UU Omnibus Law Cipta Kerja berhasil menggaet lebih banyak investor hingga dua kali lipat, terutama dari China. Jokowi juga melakukan hilirisasi (tidak menjual biji mentah) nikel dan bahan tambang lain, yang membuat Indonesia sempat digugat oleh Uni Eropa.

Beberapa upayanya untuk menasionalisasi beberapa aset perusahaan asing juga berhasil, seperti Freeport, TotalEnergies, dan Chevron. Untuk mengurangi impor minyak, Jokowi juga memerintahkan perusahaan minyak di Indonesia menjual minyaknya ke Pertamina.

Apa yang Perlu Dikritik

Hilirisasi Nikel yang Membawa Dampak Negatif (BBC)
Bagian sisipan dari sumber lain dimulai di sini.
Lemma page_bound o a :
  aligned o a -> heap_start s <= a -> a + bsize o <= heap_end s ->
  (page_of s a + npages o < length (block_state s))%nat.
Proof.
  intros Ha Hle He. pose proof (page_of_aligned o a Ha Hle) as Ea.
  pose proof (g_blocks _ Hg) as Hb. rewrite bsize_pages, <- npages_Z in He.
  assert (Z.of_nat (page_of s a + npages o) <= (heap_end s - heap_start s) / PAGE_SIZE); [|lia].
  unfold PAGE_SIZE in *. apply Z.div_le_lower_bound; lia.
Qed.

Lemma addr_to_block_index_eq x :
  heap_start s <= x < heap_end s -> addr_to_block_index x s = Some (Z.of_nat (page_of s x)).
Proof.
  intros Hx. pose proof (g_top _ Hg). pose proof (g_pos _ Hg). pose proof (g_blocks _ Hg).
  unfold addr_to_block_index. rewrite u64_small by (unfold is_u64; lia).
  rewrite Z.shiftr_div_pow2 by (unfold PAGE_SHIFT; lia).
  change (2 ^ PAGE_SHIFT) with PAGE_SIZE. rewrite page_of_Z by lia.
  rewrite (proj2 (Z.ltb_lt _ _)); [done|].
  eapply Z.le_lt_trans; [|done]. apply Z.div_le_mono; unfold PAGE_SIZE; lia.
Qed.

Lemma is_free_page x : heap_start s <= x -> is_free s x <-> block_state s !! page_of s x = Some BLOCK_FREE.
Proof. intros Hx. unfold is_free, page_of. tauto. Qed.

Lemma is_free_bound x : is_free s x -> heap_start s <= x < heap_end s.
Proof.
  intros Hf. split; [apply Hf|]. destruct (decide (x < heap_end s)) as [|Hx]; [done|].
  destruct (g_beyond _ Hg x ltac:(lia) Hf).
Qed.

(** Marking the pages of a block. *)
Lemma set_block_state_spec a o v :
  (o <= MAX_ORDER)%nat -> aligned o a -> heap_start s <= a -> a + bsize o <= heap_end s ->
  exists bs, set_block_state a o v s = Some (with_block_state bs s) /\
    length bs = length (block_state s) /\
    (forall x, is_free (with_block_state bs s) x <->
       in_block a o x /\ v = BLOCK_FREE \/ ~ in_block a o x /\ is_free s x) /\
    count_free bs = count_free (block_state s) - count_range (page_of s a) (npages o) (block_state s)
      + (if decide (v = BLOCK_FREE) then 2 ^ Z.of_nat o else 0).
Proof.
  intros Ho Ha Hle He. pose proof (bsize_pos o) as Hp.
  pose proof (page_bound o a Ha Hle He) as Hb.
  unfold set_block_state. rewrite addr_to_block_index_eq by lia. simpl.
  rewrite order_to_pages_eq by lia. fold (npages o). rewrite Nat2Z.id, set_range_eq by lia. simpl.
  eexists. split; [done|]. split_and!.
  - rewrite !length_app, length_take, length_replicate, length_drop. lia.
  - intros x. unfold is_free at 1. simpl. fold (page_of s x).
    destruct (decide (heap_start s <= x)) as [Hx|Hx].
    2:{ split; [tauto|]. intros [[Hi _]|[_ Hf]]; [unfold in_block in Hi; lia|destruct Hf; lia]. }
    rewrite range_lookup by lia. pose proof (in_block_page o a x Ha Hle Hx) as Hi.
    rewrite is_free_page by done. destruct (decide _) as [Hd|Hd].
    + rewrite (inj_iff Some). tauto.
    + tauto.
  - rewrite count_free_range by lia. rewrite <- npages_Z. done.
Qed.

End pages.

(** The scan stops before it runs past the array when a page that is not free,
    here number [K], comes first. *)
Lemma all_free_spec n i K l :
  (i <= K < length l)%nat -> l !! K <> Some BLOCK_FREE ->
  exists r, all_free n i l = Some r /\
    (r = true <-> forall j, (i <= j < i + n)%nat -> l !! j = Some BLOCK_FREE).
Proof.
  intros HK Hf. revert i HK. induction n as [|n IH]; intros i HK; simpl.
  - exists true. split; [done|]. split; [|done]. lia.
  - destruct (lookup_lt_is_Some_2 l i ltac:(lia)) as [w Hw]. rewrite Hw. simpl.
    destruct (Z.eqb_spec w BLOCK_FREE) as [->|Hne].
    + assert (i <> K) by congruence. destruct (IH (S i) ltac:(lia)) as (r & -> & Hr).
      exists r. split; [done|]. rewrite Hr. split; intros Hall j Hj; [|apply Hall; lia].
      destruct (decide (j = i)) as [->|]; [done|]. apply Hall. lia.
    + exists false. split; [done|]. split; [done|]. intros Hall.
      specialize (Hall i ltac:(lia)). congruence.
Qed.

Lemma block_free_pages s a o :
  geom s -> aligned o a -> heap_start s <= a ->
  (forall x, in_block a o x -> is_free s x) <->
  (forall j, (page_of s a <= j < page_of s a + npages o)%nat -> block_state s !! j = Some BLOCK_FREE).
Proof.
  intros Hg Ha Hle. split; intros Hall.
  - intros j Hj. set (x := heap_start s + PAGE_SIZE * Z.of_nat j).
    assert (Hx : heap_start s <= x) by (unfold x, PAGE_SIZE; lia).
    pose proof (page_of_addr s j) as Hpx. fold x in Hpx.
    rewrite <- Hpx. apply is_free_page; [done|]. apply Hall.
    apply (in_block_page s Hg o a x Ha Hle Hx). rewrite Hpx. done.
  - intros x Hx. assert (Hle' : heap_start s <= x) by (unfold in_block in Hx; lia).
    apply is_free_page; [done|]. apply Hall.
    by apply (in_block_page s Hg o a x Ha Hle Hle').
Qed.

Lemma is_buddy_free_spec s b o :
  geom s -> (o <= MAX_ORDER)%nat -> aligned o b ->
  exists r, is_buddy_free b o s = Some r /\
    (r = true <-> forall x, in_block b o x -> is_free s x).
Proof.
  intros Hg Ho Hb. unfold is_buddy_free. pose proof (bsize_pos o) as Hp.
  assert (Hbb : in_block b o b) by (unfold in_block; lia).
  destruct (Z.ltb_spec b (heap_start s)) as [Hlt|Hge]; simpl.
  { exists false. split; [done|]. split; [done|]. intros Hall.
    destruct (Hall b Hbb). lia. }
  destruct (Z.leb_spec (heap_end s) b) as [Hle|Hlt].
  { exists false. split; [done|]. split; [done|]. intros Hall.
    destruct (g_beyond _ Hg b Hle). auto. }
  rewrite addr_to_block_index_eq by (done || lia). simpl.
  rewrite order_to_pages_eq by lia. fold (npages o). rewrite Nat2Z.id.
  pose proof (g_le _ Hg) as Hhe. pose proof (g_blocks _ Hg) as Hbl.
  rewrite <- page_of_Z in Hbl by done.
  destruct (all_free_spec (npages o) (page_of s b) (page_of s (heap_end s)) (block_state s))
    as (r & -> & Hr).
  - split; [|lia]. apply Z2Nat.inj_le; unfold PAGE_SIZE.
    + apply Z.div_pos; lia.
    + apply Z.div_pos; lia.
    + apply Z.div_le_mono; lia.
  - rewrite <- is_free_page by done. apply (g_beyond _ Hg). lia.
  - exists r. split; [done|]. rewrite Hr. symmetry. by apply block_free_pages.
Qed.
Lemma init_spec p kernel_end fw user s :
  platform_ok p kernel_end -> page_reserves (split_rsv fw user) ->
  exists s', pmm_init p kernel_end fw user s = Some s' /\ inv s' /\
    heap_start s' = PAGE_ALIGN_UP kernel_end /\ heap_end s' = heap_top p /\
    (forall x, is_free s' x <->
       usable (regions p (PAGE_ALIGN_UP kernel_end) (heap_top p)) (split_rsv fw user) x).
Proof.
  intros [] Hrsv. unfold pmm_init. destruct (PAGE_ALIGN_UP_spec kernel_end ltac:(lia)) as [Hal Hb].
  set (hs := PAGE_ALIGN_UP kernel_end) in *. cbv zeta. set (s0 := Pmm _ _ _ _ _ _ _ _ _ _ _ _).
  destruct (init_geom (mem (lists s)) hs (heap_top p) (MAX_BLOCKS p) ((heap_top p -64 hs) / PAGE_SIZE)
    ((hs -64 RAM_BASE p) / PAGE_SIZE) (initialized s)) as (Hi & Hnf & Hfp); try done; try lia.
  destruct (add_splits_spec fw user (regions p hs (heap_top p)) s0 hs (heap_top p))
    as (s1 & -> & [L HL] & Hf & E1 & E2 & E3); try done; try (simpl; lia).
  { eexists. exact Hi. }
  unfold mbind, option_bind. rewrite (proj2 (forallb_forall _ _)).
  2:{ intros o Ho. apply in_seq in Ho. eapply head_ok_spec; [done|lia]. }
  eexists. split; [done|]. split; [|split; [done|split; [done|]]].
  - split; [done|]. split; [|simpl; auto]. exists L. by eapply binv_proj.
  - intros x. change (is_free (set_initialized s1) x) with (is_free s1 x). rewrite Hf.
    specialize (Hnf x). tauto.
Qed.

End PmmInit.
Terlepas dari sisi positif dari pemerintahan Jokowi, Penulis menyoroti beberapa kebijakan yang kurang srek di hati dan merasa butuh memberikan kritik. Contoh paling mudah dan terlihat adalah pembangunan Ibu Kota Negara (IKN).

Setahu Penulis, ketika berada dalam masa kampanye untuk periode keduanya di tahun 2019, Jokowi tidak pernah menyebut rencana pemindahan ibukota. Tiba-tiba, ibukota pindah ke Kalimantan Timur tanpa ada diskusi dengan publik terlebih dahulu.
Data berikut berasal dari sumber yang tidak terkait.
(** [task_destroy] clears the slot of a floating terminated task and frees its stack. *)
Lemma core_destroy s Q S C p :
  core s Q S C -> floating s Q S C p -> state (tasks s p) = TASK_TERMINATED ->
  exists s', task_destroy p s = Some s' /\ core s' Q S C /\
    (forall a, a <> p -> tasks s' a = tasks s a) /\ tasks s' p = task_destroy_clear (tasks s p) /\
    rqs s' = rqs s /\ env s' = env s.
Proof.
  intros K F Hst. destruct (fl_table _ _ _ _ _ F) as [? ?]. unfold task_destroy, deref.
  rewrite (proj2 (Z.eqb_neq p 0)) by lia. pose proof (fl_idle _ _ _ _ _ F) as Hi. unfold idle in Hi. rewrite Hi.
  rewrite bool_decide_true by done. cbn [negb].
  set (s1 := upd p task_destroy_clear s).
  set (s2 := if cleanup (tasks s p) =? 0 then s1 else _).
  assert (Hs2 : tasks s2 = tasks s1 /\ parts s2 = parts s /\ heap s2 = heap s /\ env s2 = env s /\ deques s2 = deques s)
    by (unfold s2; by destruct (cleanup (tasks s p) =? 0)).
  destruct Hs2 as (Ht2 & Hp2 & Hh2 & He2 & Hd2).
  assert (Ht1 : forall a, a <> p -> tasks s1 a = tasks s a) by (intros; by apply tasks_upd_ne).
  assert (Htp : tasks s1 p = task_destroy_clear (tasks s p)) by apply tasks_upd_eq.
  assert (Htc : forall a, tcb_ok (cpu_count s) (tasks s1 a)).
  { intros a. destruct (decide (a = p)) as [->|]; [rewrite Htp|rewrite Ht1 by done];
      by eapply core_tcb. }
  assert (Hgoal : forall s', tasks s' = tasks s1 -> parts s' = parts s -> env s' = env s ->
    deques s' = deques s -> stacks_ok (cpu_count s) (heap s') (tasks s') -> core s' Q S C /\
    (forall a, a <> p -> tasks s' a = tasks s a) /\ tasks s' p = task_destroy_clear (tasks s p) /\
    rqs s' = rqs s /\ env s' = env s).
  { intros s' Hts Hps Hes Hd Hss. injection Hps as Hq Hcc Hsl.
    assert (Hrq : forall c, rq_of c s' = rq_of c s) by (intros c; unfold rq_of, cpu_rq; by rewrite Hq).
    split_and!; try done; rewrite ?Hts; try done.
    - apply (core_ext (fun a => a = p) s); try done.
      + intros a. destruct (decide (a = p)); auto.
      + unfold parts. congruence.
      + intros a ->. assert (Hi' : idle s' p = false) by (unfold idle; by rewrite Hts, Htp).
        split; [by apply floating_loose|]. split; [congruence|]. unfold idle at 1. congruence.
      + intros a Ha. by rewrite Hts, Ht1.
      + unfold deques_ok. rewrite Hd. apply K. }
  destruct (Z.eqb_spec (stack_base (tasks s p)) 0) as [Hb|Hb].
  - exists s2. split; [done|]. apply Hgoal; try done. rewrite Hh2, Ht2. eapply stacks_ext; [apply K| |done].
    intros a. destruct (decide (a = p)) as [->|]; [by rewrite Htp|by rewrite Ht1].
  - rewrite Hh2. destruct (stacks_free (cpu_count s) (heap s) (tasks s) (tasks s1) p) as (h & Hf & Hss).
    + apply K.
    + done.
    + done.
    + done.
    + by rewrite Htp.
    + intros a Ha. by rewrite Ht1.
    + unfold mbind, option_bind. rewrite Hf. eexists. split; [done|]. apply Hgoal; try done. simpl. by rewrite Ht2.
Qed.

(** ** Sleepers *)

(** The fields the invariant reads other than the sleep link. *)
Definition view_awake (t : task) : Z * task_state * Z * bool * Z * Z * Z :=
  (next t, state t, assigned_cpu t, is_idle_task (Some t), stack_base t, cpu_affinity t, id t).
Padahal sewaktu menjadi Walikota Solo dulu, ia kerap melakukan komunikasi dengan publik untuk menyelesaikan sebuah permasalahan. Boro-boro dengan publik, dengan masyarakat yang berada di sekitar area IKN pun tidak.
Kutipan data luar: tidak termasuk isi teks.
(* ===== verification/Dispatch.v ===== *)
(** Work stealing and dispatch: [schedule] never fails on a state that satisfies the
    invariant, keeps the invariant, and runs a queued task of highest priority. *)

From S2P Require Import Prelude FreeList Buddy BuddyInv BuddyStep BuddySpec PmmSpec.
From S2P Require Import StealDeque Task Sys Sched RunQueue SchedInv.

Open Scope Z_scope.
Open Scope slm_scope.

Module Dispatch.
Import Task Sys Sched RunQueue SchedInv.

Section held.
Context {G : Ghost}.

(** ** Stealing *)

(** Steps that only relink tasks and touch deques and counters. *)
Record qmove (s s' : sys) : Prop := {
  m_env : env s' = env s;
  m_tasks : forall a, same_but_next (tasks s' a) (tasks s a);
  m_rq : forall d, idle_task (rq_of d s') = idle_task (rq_of d s) /\ zombie (rq_of d s') = zombie (rq_of d s)
}.

#[export] Instance qmove_preorder : PreOrder qmove.
Proof.
  split.
  - intros s. constructor; done.
  - intros s1 s2 s3 [E1 T1 R1] [E2 T2 R2]. constructor.
    + by rewrite E2.
    + intros a. by transitivity (tasks s2 a).
    + intros d. destruct (R1 d) as [<- <-]. apply R2.
Qed.

Lemma qmove_stk s s' : qmove s s' -> stk_same s s'.
Proof. intros M. apply kept_stk. intros a. apply sbn_kept, M. Qed.

Lemma core_bump s Q S C k cpu : core s Q S C -> core (bump k cpu s) Q S C.
Proof. intros K. eapply core_irrel; try done. apply K. Qed.

Lemma bump_qmove s k cpu : qmove s (bump k cpu s).
Proof. by constructor. Qed.

Lemma core_set_deque s Q S C cpu d :
  core s Q S C -> StealDeque.deque_ok d -> core (set_deque cpu d s) Q S C.
Proof.
  intros K Hd. eapply core_irrel; try done. destruct (k_deques _ _ _ _ K) as [Hl Hf]. split; simpl.
  - by rewrite length_insert.
  - by apply Forall_insert.
Qed.

Lemma cpu_deque_ok s Q S C c : core s Q S C -> (c < 8)%nat -> StealDeque.deque_ok (cpu_deque (Z.of_nat c) s).
Proof.
  intros K Hc. destruct (k_deques _ _ _ _ K) as [Hl Hf]. unfold cpu_deque. rewrite Nat2Z.id.
  rewrite nth_lookup. destruct (lookup_lt_is_Some_2 (deques s) c ltac:(lia)) as [d Hd]. rewrite Hd. simpl.
  by eapply Forall_lookup_1.
Qed.

Lemma qframe_qmove s s' cpu :
  qframe s s' cpu -> (forall a, same_but_next (tasks s' a) (tasks s a)) -> qmove s s'.
Proof.
  intros F Ht. constructor; [|done|by intros d; eapply rq_frame]. unfold env. by rewrite (f_rest _ _ _ F).
Qed.

(** What a thief brings home from CPU [v]: nothing, or a READY task without affinity
    that has left the queue of [v]. *)
Definition taken (s' : sys) (Q : nat -> list Z) (S : list Z) (C : nat -> Z) (v : nat) (p : Z) : Prop :=
  (p = 0 /\ core s' Q S C) \/
  (p <> 0 /\ exists l1 l2, Q v = l1 ++ p :: l2 /\ core s' (<[v := l1 ++ l2]> Q) S C /\
     floating s' (<[v := l1 ++ l2]> Q) S C p /\ state (tasks s' p) = TASK_READY /\
     cpu_affinity (tasks s' p) = CPU_AFFINITY_ANY).

Lemma taken_bump s' Q S C v p k cpu : taken s' Q S C v p -> taken (bump k cpu s') Q S C v p.
Proof.
  intros [[-> K]|(Hp & l1 & l2 & Hl & K & F & Hst & Ha)]; [left|right].
  - split; [done|by apply core_bump].
  - split; [done|]. exists l1, l2. split_and!; try done; [by apply core_bump|]. by eapply floating_ext; [done|done|apply F|].
Qed.

Lemma steal_probe_spec n this v had s Q S C :
  core s Q S C -> (v < 8)%nat ->
  exists p had' s', steal_probe n this (Z.of_nat v) had s = Some (p, had', s') /\ qmove s s' /\ taken s' Q S C v p.
Proof.
  revert had s. induction n as [|n IH]; intros had s K Hv; cbn [steal_probe].
  { exists 0, had, s. split_and!; [done|done|by left]. }
  pose proof (cpu_deque_ok _ _ _ _ _ K Hv) as Hd.
  destruct (StealDeque.steal_loop_spec StealDeque.DEQUE_FUEL _ Hd) as (p & g & d & Hst & Hd' & _).
  { pose proof (StealDeque.d_live _ Hd). unfold StealDeque.DEQUE_FUEL. lia. }
  unfold StealDeque.steal_deque_steal. rewrite Hst. unfold mbind at 1, option_bind at 1. cbv zeta beta iota.
  assert (K1 : core (set_deque (Z.of_nat v) d s) Q S C) by (by apply core_set_deque).
  assert (M1 : qmove s (set_deque (Z.of_nat v) d s)) by (by constructor).
  set (s1 := set_deque (Z.of_nat v) d s) in *.
  assert (Hnext : exists p' had' s', steal_probe n this (Z.of_nat v) true (bump DiagStealStale this s1) = Some (p', had', s') /\
    qmove s s' /\ taken s' Q S C v p').
  { destruct (IH true (bump DiagStealStale this s1)) as (p' & had' & s' & E & M & T); [by apply core_bump|done|].
    exists p', had', s'. split_and!; try done. transitivity s1; [done|]. transitivity (bump DiagStealStale this s1); [apply bump_qmove|done]. }
  destruct (Z.eqb_spec p 0) as [->|Hp].
  { exists 0, had, s1. split_and!; [done|done|by left]. }
  destruct (_ && _) eqn:Hchk; [|done].
  rewrite !andb_true_iff, bool_decide_eq_true, !Z.eqb_eq in Hchk. destruct Hchk as (((_ & Hready) & _) & Haff).
  destruct (decide (p ∈ Q v)) as [Hin|Hnin].
  - apply list_elem_of_split in Hin as (l1 & l2 & Hl).
    destruct (core_remove s1 Q S C v p l1 l2 K1 Hv Hl) as (s2 & Hrem & Hr & K2 & F2).
    rewrite Hrem. unfold mbind, option_bind. cbv beta iota.
    assert (Hsbn := rem_other _ _ _ _ _ _ Hr p).
    eexists p, true, _. split; [done|]. split.
    + transitivity s1; [done|]. transitivity s2; [|apply bump_qmove].
      eapply qframe_qmove; [by apply Hr|by apply Hr].
    + apply taken_bump. right. split; [done|]. exists l1, l2. split_and!; try done.
      * by rewrite (sbn_state _ _ Hsbn).
      * by rewrite (sbn_affinity _ _ Hsbn).
  - rewrite (remove_queue_absent s1 p (Z.of_nat v) (Q v)); [exact Hnext|by apply K1|by eapply queue_length|done].
Qed.

(** A scan ends empty-handed or with a task of another CPU. *)
Lemma steal_scan_spec n i this s Q S C :
  core s Q S C ->
  exists p s', steal_scan n i this s = Some (p, s') /\ qmove s s' /\
    exists v, (v < 8)%nat /\ taken s' Q S C v p /\ (p <> 0 -> Z.of_nat v <> this).
Proof.
  revert i s. induction n as [|n IH]; intros i s K; cbn [steal_scan].
  { exists 0, s. split_and!; [done|done|]. exists 0%nat. split_and!; [lia|by left|done]. }
  pose proof (k_cpus _ _ _ _ K) as Hcc. unfold MAX_CPUS in Hcc.
  pose proof (Z.mod_pos_bound (this + i) (cpu_count s) ltac:(lia)) as Hv.
  destruct ((_ =? this) || _) eqn:Hskip; [by apply IH|]. apply orb_false_iff in Hskip as [Hne _]. apply Z.eqb_neq in Hne.
  set (v := Z.to_nat ((this + i) mod cpu_count s)).
  assert (Hvz : (this + i) mod cpu_count s = Z.of_nat v) by (unfold v; lia). rewrite Hvz in *.
  destruct (steal_probe_spec (Z.to_nat StealDeque.STEAL_DEQUE_CAPACITY) this v false s Q S C K ltac:(lia))
    as (p & had & s1 & -> & M & T).
  unfold mbind, option_bind. cbv beta iota. destruct (Z.eqb_spec p 0) as [->|Hp]; cbn [negb].
  - destruct T as [[_ K1]|[? _]]; [|done]. set (s2 := if had then s1 else _).
    assert (K2 : core s2 Q S C) by (unfold s2; destruct had; [done|by apply core_bump]).
    assert (M2 : qmove s1 s2) by (unfold s2; destruct had; [done|apply bump_qmove]).
    destruct (IH (i + 1) s2 K2) as (p & s' & E & M' & Hr). exists p, s'. split_and!; try done.
    by transitivity s1; [|transitivity s2].
  - exists p, s1. split_and!; try done. exists v. split_and!; [lia|done|done].
Qed.

(** After the stealing step the queues are as before, or [this] was empty, is not
    isolated and now holds one task of another CPU. *)
Definition stole (s : sys) (this : nat) (Q Q' : nat -> list Z) (p : Z) : Prop :=
  Q this = [] /\ is_isolated (Z.of_nat this) s = false /\ p <> 0 /\
  cpu_affinity (tasks s p) = CPU_AFFINITY_ANY /\
  exists v l1 l2, (v < 8)%nat /\ v <> this /\ Q v = l1 ++ p :: l2 /\ Q' = <[this := [p]]> (<[v := l1 ++ l2]> Q).

Lemma schedule_steal_spec this s Q S C :
  core s Q S C -> (this < 8)%nat ->
  exists s' Q', schedule_steal (Z.of_nat this) s = Some s' /\ core s' Q' S C /\ env s' = env s /\
    (forall a, kept (tasks s a) (tasks s' a)) /\
    (forall d, idle_task (rq_of d s') = idle_task (rq_of d s) /\ zombie (rq_of d s') = zombie (rq_of d s)) /\
    ((Q' = Q /\ (Q this <> [] -> s' = s)) \/ exists p, stole s this Q Q' p).
Proof.
  intros K Ht. unfold schedule_steal. fold (rq_of this s). pose proof (k_queues _ _ _ _ K this Ht) as Hq.
  destruct (Z.eqb_spec (head (rq_of this s)) 0) as [Hh|Hh].
  2:{ exists s, Q. split_and!; auto; intros a; by apply sbn_kept. }
  assert (HQ : Q this = []).
  { destruct (Q this) as [|a l] eqn:E; [done|]. destruct (q_chain _ _ _ Hq) as (? & ? & _). unfold rq_of in Hh. congruence. }
  unfold sched_try_steal. change (is_isolated (Z.of_nat this) (bump DiagStealAttempts (Z.of_nat this) s)) with (is_isolated (Z.of_nat this) s).
  set (s0 := bump DiagStealAttempts (Z.of_nat this) s).
  assert (K0 : core s0 Q S C) by (by apply core_bump).
  assert (M0 : qmove s s0) by apply bump_qmove.
  destruct (is_isolated (Z.of_nat this) s) eqn:Hiso.
  { exists s0, Q. split_and!; try done. left. done. }
  destruct (steal_scan_spec (Z.to_nat (cpu_count s0) - 1) 1 (Z.of_nat this) s0 Q S C K0) as (p & s1 & -> & M & v & Hv & T & Hne).
  unfold mbind, option_bind. cbv beta iota. assert (M1 : qmove s s1) by (by transitivity s0).
  destruct T as [[-> K1]|(Hp & l1 & l2 & Hl & K1 & F1 & Hst & Haff)].
  - exists s1, Q. split_and!; try done; [by apply M1|intros a; by apply sbn_kept, M1|by apply M1|]. left. done.
  - rewrite (proj2 (Z.eqb_neq p 0)) by done.
    destruct (core_add s1 _ S C this p K1 F1 Hst Ht) as (s2 & m1 & m2 & Hadd & Hm & Hins & K2).
    rewrite fn_lookup_insert_ne in Hm by lia. rewrite HQ in Hm. symmetry in Hm. apply app_eq_nil in Hm as [-> ->].
    exists s2, (<[this := [p]]> (<[v := l1 ++ l2]> Q)). split_and!; try done.
    + rewrite <- (m_env _ _ M1). unfold env. by rewrite (f_rest _ _ _ (ins_frame _ _ _ _ _ _ Hins)).
    + intros a. eapply kept_trans; [apply sbn_kept, M1|]. destruct (decide (a = p)) as [->|Ha].
      * eapply kept_trans; [apply enqueued_kept; congruence|]. apply sbn_kept, Hins.
      * by apply sbn_kept, Hins.
    + intros d. destruct (m_rq _ _ M1 d) as [<- <-]. eapply rq_frame, Hins.
    + right. exists p. split_and!; try done.
      * rewrite <- Haff. symmetry. apply sbn_affinity, M1.
      * exists v, l1, l2. split_and!; try done. intros ->. by apply (Hne Hp).
Qed.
Konflik agraria dan HAM memang kerap terjadi atas nama Proyek Strategis Nasional (PSN). Tidak hanya IKN, masalah di Wadas hingga Rempang menjadi contoh lainnya. Jumlahnya dua kali lipat jika dibandingkan dengan era Presiden Susilo Bambang Yudhoyono.

Pembangunan infrastruktur yang masif di era Jokowi juga belum bisa dikatakan sukses, mengingat pertumbuhan ekonomi kita hanya nyaris stagnan di angka 4-5%, jauh dari target 7%. Mungkin memang butuh waktu agar hal tersebut bisa terlihat hasilnya.

Tidak hanya IKN, banyak UU yang tiba-tiba muncul dan mendapatkan persetujuan yang relatif kilat, mulai dari UU Omnibus Law Cipta Kerja, UU KPK, UU ITE, hingga Food Estate .Maklum saja, Jokowi didukung 81,9% kursi di parlemen, nyaris tanpa oposisi.

UU Omnibus Law Cipta Kerja dianggap terlalu berpihak kepada pihak investor atau pengusaha dan menekan buruh atau karyawan. Keberpihakan ini juga menjadi salah satu yang Penulis soroti, terutama jika kita melihat masalah hilirisasi nikel.

Meskipun niatnya bagus, hilirisasi nikel yang dilakukan terasa ugal-ugalan hingga merusak alam dan merugikan masyarakat yang tinggal di sekitar area tambang maupun smelter nikel. Bahkan, China lebih banyak meraup untung daripada kita sendiri.

Masalah pelemahan KPK juga kerap disorot. Jauh sebelum ketua KPK Firli Bahuri terkena kasus, sudah banyak suara-suara yang menentang pelemahan KPK. Skor corruption perception index kita juga stagnan, berada di angka 34 dan menghuni peringkat 115.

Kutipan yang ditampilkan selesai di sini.